Sponsorship of players' outfits is such an accepted fact of modern sport that the 18-year gap between its introduction in football and eventual arrival in racing could be seen as yet another reason to ridicule the Turf. In fact, the surprise is that it has happened so swiftly, and received such a widespread welcome from trainers and owners. The Jockey Club, remember, did not grant training licences to women until the 1960s, and then only capitulated to sanity when a humiliating defeat in the courts was imminent.
Until recently, all progress in the sport was generally permitted in the same, grudging manner. Since the conception and formation of the British Horseracing Board, however, the Turf's structure and outlook have moved further in three years than they had in the previous 30. The BHB is prepared to try new ideas, and refine them where necessary. The deal between Danka and the Lambourn Trainers Association, for example, became possible only when permission was granted for silk-front logos. Previously, advertising had been restricted to sites on jockeys' collars and shoulders, which were so small that only a rider in an adjacent stall had any real chance to read them.

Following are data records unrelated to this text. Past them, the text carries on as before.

(** ** The flags of a configuration item *)

(** X26: On a dictionary, [is_readonly] returns a true value exactly when
    the factory default flag or the read-only flag holds one, and
    [is_system] is true exactly when the owner is [system] or the info
    tag is [aci]; an item without these keys is neither.  [type] is the
    value under [type_tag], [None] for a class without it.  On data
    that is not a dictionary all three raise [AttributeError]. *)
Theorem config_item_flags (tg : ConfigItem.tags) (d : list (str * json)) :
  (exists v,
     ConfigItem.is_readonly tg (JObj d) = Ret v
     /\ (truthy v = true
         <-> (exists a, dict_get (ConfigItem.factory_default_tag tg) d = Some a
                        /\ truthy a = true)
             \/ (exists b, dict_get (ConfigItem.readonly_tag tg) d = Some b
                           /\ truthy b = true)))
  /\ (exists s,
        ConfigItem.is_system tg (JObj d) = Ret s
        /\ (s = true
            <-> dict_get (ConfigItem.owner_tag tg) d = Some (JStr (chars "system"))
                \/ dict_get (ConfigItem.info_tag tg) d = Some (JStr (chars "aci"))))
  /\ ConfigItem.type tg (JObj d)
     = Ret (match ConfigItem.type_tag tg with
            | Some t => default JNull (dict_get t d)
            | None => JNull
            end)
  /\ (forall l,
        ConfigItem.is_readonly tg (JArr l) = Raise AttributeError
        /\ ConfigItem.is_system tg (JArr l) = Raise AttributeError
        /\ ConfigItem.type tg (JArr l) = Raise AttributeError).
Proof.
  split; [| split; [| split]].
  - unfold ConfigItem.is_readonly. cbn [ConfigItem.data_get mbind result_bind].
    destruct (dict_get (ConfigItem.factory_default_tag tg) d) as [a |] eqn:Ea; cbv [default from_option id].
    + destruct (truthy a) eqn:Ta.
      * exists a. split; [done |]. split; [intros _; left; eauto | done].
      * eexists. split; [reflexivity |].
        destruct (dict_get (ConfigItem.readonly_tag tg) d) as [b |] eqn:Eb; cbv [default from_option id].
        -- split; [intros H; right; eauto |].
           intros [(a' & [= <-] & H) | (b' & [= <-] & H)]; congruence.
        -- split; [done |]. intros [(a' & [= <-] & H) | (b' & [=] & _)]. congruence.
    + cbn [truthy]. eexists. split; [reflexivity |].
      destruct (dict_get (ConfigItem.readonly_tag tg) d) as [b |] eqn:Eb; cbv [default from_option id].
      * split; [intros H; right; eauto |].
        intros [(a' & [=] & _) | (b' & [= <-] & H)]. done.
      * split; [done |]. intros [(a' & [=] & _) | (b' & [=] & _)].
  - unfold ConfigItem.is_system. cbn [ConfigItem.data_get mbind result_bind].
    assert (Hs : forall o tag,
               ConfigItem.eq_str (default (JStr []) o) tag = true
               <-> tag <> [] /\ o = Some (JStr tag) \/ tag = [] /\ (o = None \/ o = Some (JStr []))).
    { intros o tag. destruct o as [[| | | s | |] |]; cbv [default from_option id ConfigItem.eq_str];
        rewrite ?bool_decide_eq_true; try (split; [done | intros [[_ [=]] | [_ [[=] | [=]]]]]).
      - destruct tag as [|c tag].
        + split; [intros ->; right; auto | intros [[H _] | [_ [[=] | [= ->]]]]; done].
        + split; [intros ->; left; done | intros [[_ [= ->]] | [[=] _]]; done].
      - destruct tag as [|c tag].
        + split; [intros _; right; auto | done].
        + split; [done | intros [[_ [=]] | [[=] _]]]. }
    destruct (ConfigItem.eq_str (default (JStr []) (dict_get (ConfigItem.owner_tag tg) d))
                (chars "system")) eqn:E1.
    + exists true. split; [done |]. split; [intros _; left | done].
      apply Hs in E1 as [[_ E1] | [[=] _]]. done.
    + eexists. split; [reflexivity |]. rewrite Hs. split.
      * intros [[_ H] | [[=] _]]. by right.
      * intros [H | H]; [| by left].
        exfalso. rewrite H in E1. vm_compute in E1. discriminate E1.
  - unfold ConfigItem.type, ConfigItem.data_get. by destruct (ConfigItem.type_tag tg).
  - intros l. done.
Qed.
(** * Partitioned CIFAR datasets: the loader and the LDA partition generator

    A shallow embedding of
    [src/py/flwr_experimental/baseline/pytorch/cifar/dataloader.py]:
    the class [CIFAR_PartitionedDataset] with its two subclasses, and the
    script run under [if __name__ == "__main__"].

    Python objects are attribute dictionaries ([gmap string value]), raised
    exceptions are the [Raise] branch of [result], and every call that leaves
    the process (file system, dataset download, partitioner) is recorded in a
    chronological log of [event]s. *)

From Stdlib Require Import ZArith List Ascii String Lia.
From Stdlib Require Import DecimalString DecimalNat DecimalPos DecimalZ.
From stdpp Require Import base gmap strings list.

Open Scope Z_scope.

(** ** Paths *)

(** A [pathlib.Path] is kept as the expression that built it: the
    constructor applied to a string, followed by [/] joins.  What the
    operating system makes of it is left to the file system ([filesystem]
    below is any function of the path), and how pathlib prints it is left to
    pathlib. *)
Inductive Path : Type :=
| PathOf (s : string)
| PathDiv (p : Path) (name : string).

#[global] Instance Path_eq_dec : EqDecision Path.
Proof. solve_decision. Defined.

(** ** Python exceptions and results *)

(** The text of a [RuntimeError]: plain text, or the one message this file
    formats, [f"Partition file {path} not found."], kept as the path it
    names. *)
Inductive message : Type :=
| Text (s : string)
| PartitionNotFound (p : Path).

(** [LibraryError] is an exception raised inside [torch.load], the tuple
    unpacking or [from_numpy] (lines 89-91), by class name and text; the other
    constructors are the exceptions of the interpreter and of this file's own
    [raise] statements. *)
Inductive exn : Type :=
| TypeError (msg : string)
| ValueError (msg : string)
| RuntimeError (msg : message)
| FileNotFoundError (msg : string)
| IndexError
| AttributeError (attr : string)
| LibraryError (class_name text : string).

Inductive result (A : Type) : Type :=
| Ok (a : A)
| Raise (e : exn).

Arguments Ok {A} a.
Arguments Raise {A} e.

Definition rbind {A B : Type} (r : result A) (k : A -> result B) : result B :=
  match r with
  | Ok a => k a
  | Raise e => Raise e
  end.

Declare Scope py_scope.
Delimit Scope py_scope with py.
Notation "x <- r ; k" := (rbind r (fun x => k))
  (at level 100, r at next level, right associativity) : py_scope.

(** ** Strings and paths *)

(** [f"{n}"] for an [int]. *)
Definition str_int (n : Z) : string := NilZero.string_of_int (Z.to_int n).

(** [f"{idx:03}"] for the non-negative counter of [enumerate]: the decimal
    digits, filled with zeros on the left up to width 3. *)
Definition zfill (width : nat) (s : string) : string :=
  fold_right String.append s (replicate (width - String.length s)%nat "0"%string).

Definition format_03 (idx : nat) : string :=
  zfill 3 (NilZero.string_of_uint (Nat.to_uint idx)).

Infix "//" := PathDiv (at level 40, left associativity) : py_scope.

Definition DATA_ROOT : string := "~/.flower/data/cifar".

(** ** The collaborators the file imports

    [torchvision.datasets], [flwr.dataset.utils.common] and
    [flwr_experimental.baseline.pytorch.utils] are not part of the file; they
    are taken as an interface.  The partitioner draws from numpy's random
    generator, whose state [rng] is threaded through its calls. *)

Inductive provider : Type := CIFAR10 | CIFAR100.

Class Externals : Type := {
  feature : Type;
  dataset : Type;
  ndarray : Type;
  float : Type;
  rng : Type;
  np_empty : nat -> ndarray;
  format_2f : float -> string;
  torchvision_dataset : provider -> string -> bool -> bool -> dataset;
  convert_pytorch_dataset_to_xy : dataset -> list feature * list Z;
  create_lda_partitions :
    rng -> list feature * list Z -> ndarray -> Z -> float ->
    list (list feature * list Z) * ndarray * rng
}.

Section Model.
Context `{E : Externals}.

(** [XY] and [XYList] of [flwr.dataset.utils.common]. *)
Definition XY : Type := list feature * list Z.
Definition XYList : Type := list XY.

(** ** Values, objects and the file system *)

Inductive value : Type :=
| VNone
| VInt (n : Z)
| VPath (p : Path)
| VCallable (f : feature -> feature)
| VTensorX (X : list feature)
| VTensorY (Y : list Z)
| VImage (x : feature)
| VLabel (y : Z).

(** The instance dictionary of [self]. *)
Definition object : Type := gmap string value.

(** [self.name]: the classes of this file define no class attribute besides
    their methods, so a name missing from the instance dictionary raises. *)
Definition getattr (self : object) (name : string) : result value :=
  match self !! name with
  | Some v => Ok v
  | None => Raise (AttributeError name)
  end.

Definition setattr (self : object) (name : string) (v : value) : object :=
  <[name := v]> self.

(** The index of a subscript is converted to a signed 64-bit integer. *)
Definition fits_int64 (idx : Z) : bool :=
  (- 2 ^ 63 <=? idx) && (idx <? 2 ^ 63).

Definition index_overflow : exn :=
  RuntimeError (Text "Overflow when unpacking long").

(** [t[idx]] on the first dimension of a tensor: a negative index counts
    from the end; an index outside [-len <= idx < len] raises [IndexError]
    when it fits 64 bits and [RuntimeError] when its conversion overflows.
    A tensor has fewer than 2^63 elements, so an index that addresses one
    always converts; the range test is written first, which gives the same
    result on every tensor and spares the lists a bound on their length. *)
Definition tensor_index {A : Type} (t : list A) (idx : Z) : result A :=
  let n := Z.of_nat (length t) in
  let i := if idx <? 0 then idx + n else idx in
  if (0 <=? i) && (i <? n) then
    match nth_error t (Z.to_nat i) with
    | Some a => Ok a
    | None => Raise IndexError
    end
  else if fits_int64 idx then Raise IndexError
  else Raise index_overflow.

Definition subscript (v : value) (idx : Z) : result value :=
  match v with
  | VTensorX X => (x <- tensor_index X idx; Ok (VImage x))%py
  | VTensorY Y => (y <- tensor_index Y idx; Ok (VLabel y))%py
  | _ => Raise (TypeError "object is not subscriptable")
  end.

Definition py_len (v : value) : result Z :=
  match v with
  | VTensorX X => Ok (Z.of_nat (length X))
  | VTensorY Y => Ok (Z.of_nat (length Y))
  | _ => Raise (TypeError "object has no len()")
  end.

(** Truth value tested by [if v:].  A tensor holding other than one value
    has no truth value; an image tensor holds many. *)
Definition truthy (v : value) : result bool :=
  match v with
  | VNone => Ok false
  | VInt n => Ok (negb (n =? 0))
  | VLabel y | VTensorY [y] => Ok (negb (y =? 0))
  | VPath _ | VCallable _ => Ok true
  | VTensorX _ | VTensorY _ | VImage _ =>
      Raise (RuntimeError (Text "Boolean value of Tensor is ambiguous"))
  end.

Definition call (f : value) (x : value) : result value :=
  match f, x with
  | VCallable g, VImage a => Ok (VImage (g a))
  | _, _ => Raise (TypeError "object is not callable")
  end.

(** What is found at a path that exists: a partition file, holding the
    pair of arrays [(X, Y)] that [save] wrote, or anything else (a directory,
    a file [torch.load] cannot read, content that is not a pair of arrays),
    with the class and text of the exception lines 89-91 raise on it. *)
Inductive entry : Type :=
| PartitionFile (xy : XY)
| Unreadable (class_name text : string).

(** A path that does not exist has no entry. *)
Definition filesystem : Type := Path -> option entry.

(** ** Calls that leave the process *)

Inductive event : Type :=
| EExists (p : Path)
| ELoad (p : Path)
| EFetch (cls : provider) (root : string) (train download : bool)
| EMkdir (p : Path) (parents exist_ok : bool)
| EPartition (np_dataset : XY) (dirichlet_dist : ndarray)
             (num_partitions : Z) (concentration : float)
| ESave (part : XY) (p : Path).

(** A computation: the events it caused, in order, and how it ended. *)
Definition IO (A : Type) : Type := list event * result A.

Definition ret {A : Type} (a : A) : IO A := ([], Ok a).
Definition raise {A : Type} (e : exn) : IO A := ([], Raise e).
Definition emit (e : event) : IO unit := ([e], Ok tt).

Definition bind {A B : Type} (m : IO A) (k : A -> IO B) : IO B :=
  match m with
  | (l, Ok a) => let '(l', r) := k a in (l ++ l', r)
  | (l, Raise e) => (l, Raise e)
  end.

Notation "x <~ m ; k" := (bind m (fun x => k))
  (at level 100, m at next level, right associativity) : py_scope.
Notation "m ;; k" := (bind m (fun _ => k))
  (at level 100, right associativity) : py_scope.

Definition trace {A : Type} (m : IO A) : list event := fst m.
Definition outcome {A : Type} (m : IO A) : result A := snd m.

(** [p.exists()], and [X, Y = load(p)] followed by the two [from_numpy]
    conversions, which fail together when the entry is not a partition
    file. *)
Definition path_exists (fs : filesystem) (p : Path) : IO bool :=
  (emit (EExists p) ;; ret (bool_decide (is_Some (fs p))))%py.

Definition load (fs : filesystem) (p : Path) : IO XY :=
  (emit (ELoad p) ;;
   match fs p with
   | Some (PartitionFile xy) => ret xy
   | Some (Unreadable class_name text) => raise (LibraryError class_name text)
   | None => raise (FileNotFoundError "No such file or directory")
   end)%py.

(** [from_numpy] changes the representation only. *)
Definition from_numpy {A : Type} (a : list A) : list A := a.

Definition lift {A : Type} (r : result A) : IO A := ([], r).

(** ** class CIFAR_PartitionedDataset *)

(** The keyword arguments of a call; [None] is a keyword left out. *)
Record kwargs : Type := {
  kw_num_classes : option Z;
  kw_root_dir : option string;
  kw_partition_id : option Z;
  kw_transform : option value
}.

Definition num_classes_message : string :=
  "Number of classes can only be either 
                10 or 100 for CIFAR10 and CIFAR100 datasets respectively.".

Definition partition_file_name (num_classes partition_id : Z) : string :=
  "cifar" +:+ str_int num_classes +:+ "_" +:+ str_int partition_id +:+ ".pt".
(** ** Selecting with a box *)

Lemma selectElements_selected (rs : list ref) (l : ElementLayer.t) (r : ref) :
  r ∈ ElementLayer.getSelectedElements (ElementLayer.selectElements rs l)
  <-> r ∈ ElementLayer.getSelectedElements l
      \/ (r ∈ ElementLayer.getAllElements l /\ r ∈ rs).
Proof.
  unfold ElementLayer.getSelectedElements, ElementLayer.selectElements,
    ElementLayer.getAllElements.
  cbn [ElementLayer.elements ElementLayer.selected].
  rewrite !list_elem_of_filter, elem_of_app, list_elem_of_filter.
  destruct (decide (r ∈ ElementLayer.selected l)); tauto.
Qed.

(** X21. A pointer move in mode [IDLE] (any tool but Hand) draws the
    selection box.  On a finite state the highlight is the box spanned by
    the virtual press position and the virtual pointer position, whichever
    way the pointer went; no element object changes; and the selection
    only grows: what was selected stays selected, and the elements of the
    layer that the box hits are added. *)
Theorem marquee_selection (ext : Collaborators) (e : PointerEvent.t) (a : App.t)
    (p : PointerState.t) (z sx sy ox oy ex ey : R) :
  App.pointer a = Some p ->
  AppState.activeTool (App.state a) <> Hand ->
  AppState.usermode (App.state a) = IDLE ->
  AppState.zoom (App.state a) = Fin z -> z <> 0 ->
  AppState.scrollOffset (App.state a) = XYCoords.mk (Fin sx) (Fin sy) ->
  PointerState.origin p = XYCoords.mk (Fin ox) (Fin oy) ->
  Gesture.at_ e ex ey ->
  let a' := App.onWindowPointerMove ext e a in
  let box :=
    BoundingBox.mk
      (Fin (Rmin ((ox - sx) / z) ((ex - sx) / z)))
      (Fin (Rmin ((oy - sy) / z) ((ey - sy) / z)))
      (Fin (Rabs ((ex - ox) / z)))
      (Fin (Rabs ((ey - oy) / z))) in
  AppState.selectionHighlight (App.state a') = Some box
  /\ App.objects a' = App.objects a
  /\ AppState.usermode (App.state a') = IDLE
  /\ forall r,
       r ∈ ElementLayer.getSelectedElements (App.elementLayer a')
       <-> r ∈ ElementLayer.getSelectedElements (App.elementLayer a)
           \/ (r ∈ ElementLayer.getAllElements (App.elementLayer a)
               /\ exists el,
                    App.objects a !! r = Some el
                    /\ hitTestElementAgainstUnrotatedBox ext el box = true).
Proof.
  intros Hp Htool Hmode Hz Hz0 Hscroll Ho [Hex Hey] a' box. subst a'.
  assert (Hbox :
    Utils.box
      (Utils.invertNegativeBoundingBox
         (BoundingBox.mk (Fin ((ox + - sx) / z)) (Fin ((oy + - sy) / z))
            (Fin ((ex + - ox) / z)) (Fin ((ey + - oy) / z))))
    = box).
  { rewrite invertNegativeBoundingBox_fin. cbn [Utils.box]. subst box.
    replace ((ex - sx) / z) with ((ox + - sx) / z + (ex + - ox) / z) by (by field).
    replace ((ey - sy) / z) with ((oy + - sy) / z + (ey + - oy) / z) by (by field).
    replace ((ox - sx) / z) with ((ox + - sx) / z) by (by field).
    replace ((oy - sy) / z) with ((oy + - sy) / z) by (by field).
    replace ((ex - ox) / z) with ((ex + - ox) / z) by (by field).
    replace ((ey - oy) / z) with ((ey + - oy) / z) by (by field).
    f_equal; f_equal; real_cases. }
  unfold App.onWindowPointerMove. rewrite Hp. cbv zeta.
  change (App.state (App.setPointer (Some (App.dragTo e p)) a)) with (App.state a).
  rewrite Hmode.
  assert (Hmove :
    (let o := Viewport.screenOffsetToVirtualOffset
                (PointerState.origin (App.dragTo e p)) (App.state a) in
     Utils.box
       (Utils.invertNegativeBoundingBox
          (BoundingBox.mk (XYCoords.x o) (XYCoords.y o)
             (XYCoords.x (offset (PointerState.drag (App.dragTo e p)))
              / AppState.zoom (App.state a))%num
             (XYCoords.y (offset (PointerState.drag (App.dragTo e p)))
              / AppState.zoom (App.state a))%num)))
    = box).
  { rewrite <- Hbox. unfold Viewport.screenOffsetToVirtualOffset, App.dragTo.
    cbn [PointerState.origin PointerState.setDrag PointerState.drag offset
         XYCoords.x XYCoords.y].
    rewrite Hz, Hscroll, Ho, Hex, Hey. unfold Num.sub.
    cbn [XYCoords.x XYCoords.y Num.neg Num.add]. by rewrite !div_fin. }
  cbv zeta in Hmove.
  destruct (AppState.activeTool (App.state a)) eqn:Ht; try done;
    rewrite Hmove;
    (split_and!; [done..|]);
    intros r; cbn [App.elementLayer App.setLayer App.setState App.setPointer];
    rewrite selectElements_selected; unfold App.getAllElementsWithinBox;
    rewrite (list_elem_of_In (List.filter _ _)), filter_In, <- list_elem_of_In;
    cbn [App.objects App.setState App.setPointer App.elementLayer];
    (split; (intros [H | [H1 H2]]; [by left|right; split; [done|]]));
    try (destruct H2 as [_ H2]; destruct (App.objects a !! r) as [el|]; [by exists el|done]);
    try (destruct H2 as (el & -> & H2); by split).
Qed.

Lemma marquee_selection_witness :
  AppState.selectionHighlight
    (App.state
       (App.onWindowPointerMove Examples.collaborators (Examples.event (Fin 4) (Fin 30))
          (App.setPointer (Some (Examples.pointerAt (Fin 10) (Fin 20)))
             Examples.strokeAndDot)))
  = Some (BoundingBox.mk
            (Fin (Rmin ((10 - 10) / 2) ((4 - 10) / 2)))
            (Fin (Rmin ((20 - 20) / 2) ((30 - 20) / 2)))
            (Fin (Rabs ((4 - 10) / 2)))
            (Fin (Rabs ((30 - 20) / 2)))).
Proof.
  apply (marquee_selection Examples.collaborators (Examples.event (Fin 4) (Fin 30))
           (App.setPointer (Some (Examples.pointerAt (Fin 10) (Fin 20)))
              Examples.strokeAndDot)
           (Examples.pointerAt (Fin 10) (Fin 20)) 2 10 20 10 20 4 30).
  - reflexivity.
  - discriminate.
  - reflexivity.
  - reflexivity.
  - lra.
  - reflexivity.
  - reflexivity.
  - split; reflexivity.
Defined.

(** ** The design menu *)

(** without a new size the factor is 1, whatever the old size *)
Lemma designMenuScale_none (size : number) :
  Num.neqb (App.designMenuScale None size) (Fin 1) = false.
Proof.
  unfold App.designMenuScale. cbn [default].
  destruct size as [r| | |];
    try (by cbn; unfold Num.neqb, Num.eqb; rewrite bool_decide_eq_true_2).
  cbn [Num.div]. destruct (decide (r = 0)) as [-> | Hr].
  - unfold Num.sgn. rewrite decide_True by done. cbn.
    unfold Num.neqb, Num.eqb. by rewrite bool_decide_eq_true_2.
  - cbn. unfold Num.neqb, Num.eqb. rewrite bool_decide_eq_true_2; [done|]. by field.
Qed.

Lemma applyMutations_idempotent (m : Mutations.t) (el : Element.t) :
  ElementLayer.applyMutations m (ElementLayer.applyMutations m el)
  = ElementLayer.applyMutations m el.
Proof.
  unfold ElementLayer.applyMutations.
  cbn [Element.x Element.y Element.w Element.h Element.rotate Element.flippedX
       Element.flippedY Element.fill Element.data].
  f_equal;
    try match goal with
        | |- default (default _ ?o) ?o = _ => by destruct o
        end.
  destruct (Element.data el); [done|..]; f_equal;
    match goal with
    | |- default (default _ ?o) ?o = _ => by destruct o
    end.
Qed.


(** X22. A design-menu patch that sets neither width nor height never
    rescales a path: every scale factor is 1, whatever the size of the
    element (zero, infinite and [NaN] included).  The loop leaves the patch
    object as it got it and hands the same patch to every listed element
    once (a repeated element is patched to the same effect); elements not
    listed are untouched. *)
Theorem onDesignMenuUpdate_without_size (elements : list ref) (m : Mutations.t)
    (a : App.t) :
  Mutations.w m = None -> Mutations.h m = None ->
  (App.designMenuLoop elements m a).1 = m
  /\ forall k,
       App.objects (App.onDesignMenuUpdate elements m a) !! k
       = if bool_decide (k ∈ elements)
         then ElementLayer.applyMutations m <$> App.objects a !! k
         else App.objects a !! k.
Proof.
  intros Hw Hh. unfold App.onDesignMenuUpdate, App.designMenuLoop.
  induction elements as [|r elements IH] using rev_ind; [done|].
  rewrite foldl_app. cbn [foldl].
  destruct (foldl App.designMenuStep (m, a) elements) as [m1 a1].
  cbn [fst snd] in IH. destruct IH as [-> IH].
  unfold App.designMenuStep.
  destruct (App.objects a1 !! r) as [el|] eqn:Hel.
  - assert (Hm :
      match Element.data el with
      | freedraw path =>
          if (Num.neqb (App.designMenuScale (Mutations.w m) (Element.w el)) (Fin 1)
              || Num.neqb (App.designMenuScale (Mutations.h m) (Element.h el)) (Fin 1))%bool
          then Mutations.setPath
                 (Elements.rescalePath path
                    (App.designMenuScale (Mutations.w m) (Element.w el))
                    (App.designMenuScale (Mutations.h m) (Element.h el)) (Fin 0) (Fin 0)) m
          else m
      | _ => m
      end = m).
    { destruct (Element.data el); try done.
      by rewrite Hw, Hh, !designMenuScale_none. }
    cbv zeta. rewrite Hm. cbn [fst snd]. split; [done|].
    intros k. cbn [App.mutateElement App.setObjects App.objects].
    unfold ElementLayer.mutateElement.
    destruct (decide (k = r)) as [-> | Hk].
    + rewrite lookup_alter_eq, IH.
      rewrite (bool_decide_eq_true_2 (r ∈ elements ++ [r]))
        by (rewrite elem_of_app, list_elem_of_singleton; tauto).
      case_bool_decide; [|done].
      destruct (App.objects a !! r); [|done]. cbn.
      by rewrite applyMutations_idempotent.
    + rewrite lookup_alter_ne, IH by done.
      destruct (decide (k ∈ elements)).
      * by rewrite !bool_decide_eq_true_2
          by (rewrite ?elem_of_app, ?list_elem_of_singleton; tauto).
      * by rewrite !bool_decide_eq_false_2
          by (rewrite ?elem_of_app, ?list_elem_of_singleton; tauto).
  - cbn [fst snd]. split; [done|]. intros k. rewrite IH.
    destruct (decide (k = r)) as [-> | Hk].
    + rewrite IH in Hel. rewrite (bool_decide_eq_true_2 (r ∈ elements ++ [r]))
        by (rewrite elem_of_app, list_elem_of_singleton; tauto).
      case_bool_decide.
      * by destruct (App.objects a !! r).
      * by rewrite Hel.
    + destruct (decide (k ∈ elements)).
      * by rewrite !bool_decide_eq_true_2
          by (rewrite ?elem_of_app, ?list_elem_of_singleton; tauto).
      * by rewrite !bool_decide_eq_false_2
          by (rewrite ?elem_of_app, ?list_elem_of_singleton; tauto).
Qed.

Prominent logos on the front of silks will jar aesthetically with many racegoers. In practical terms, however, their introduction could not be resisted a moment longer. The agreement made in March 1993 between racing and the Inland Revenue, which exempted bloodstock purchases and training costs from VAT, required owners' to seek sponsorship income in return. Most were only too happy to pocket the tax cut, but their efforts to find sponsors had been patchy. Now, those with horses stabled in Lambourn need have no worries about a visit from the taxman, and will also pick up £5 from Danka each time their horse runs.
That is small change, perhaps, for anyone with enough money to own a horse in training, but just as Manchester United command higher payments from sponsors than Doncaster Rovers, successful runners will earn more for their owners. Five hundred pounds will be paid for a televised winner, or £1,000 if the race concerned is worth £10,000 or more. The lad or lass responsible for a televised winner will receive £100, with £10 being donated to a racing charity. The Lambourn stable responsible for the most "Danka" winners each season will receive a further £1,000.
A few Lambourn-based horses, including Large Action, the Champion Hurdle favourite, have already found sponsors and will not be affected by the deal announced yesterday. Other owners may also pursue their own deals - a Derby favourite, for example, might well persuade someone to pay more than a fiver for silk-space - but the company still expects the agreement to cost £100,000 each year, on top of £75,000 set-up costs. We must never forget, however, that Danka will anticipate a return worth several times that sum in publicity, which will be particularly valuable for a firm which is one of the market leaders in the supply of copiers and faxes, even though practically no-one has heard of it.
That will surely not be the case when the sponsorship deal ends in 1998. They may even hit the jackpot in just a week's time, when Alderbrook will carry their logo in the Champion Hurdle. The association between Danka and Lambourn will be to the benefit of all concerned, and a demonstration to the rest of the industry of the potential returns from sponsorship. No wonder everyone at yesterday's press conference was looking so smug.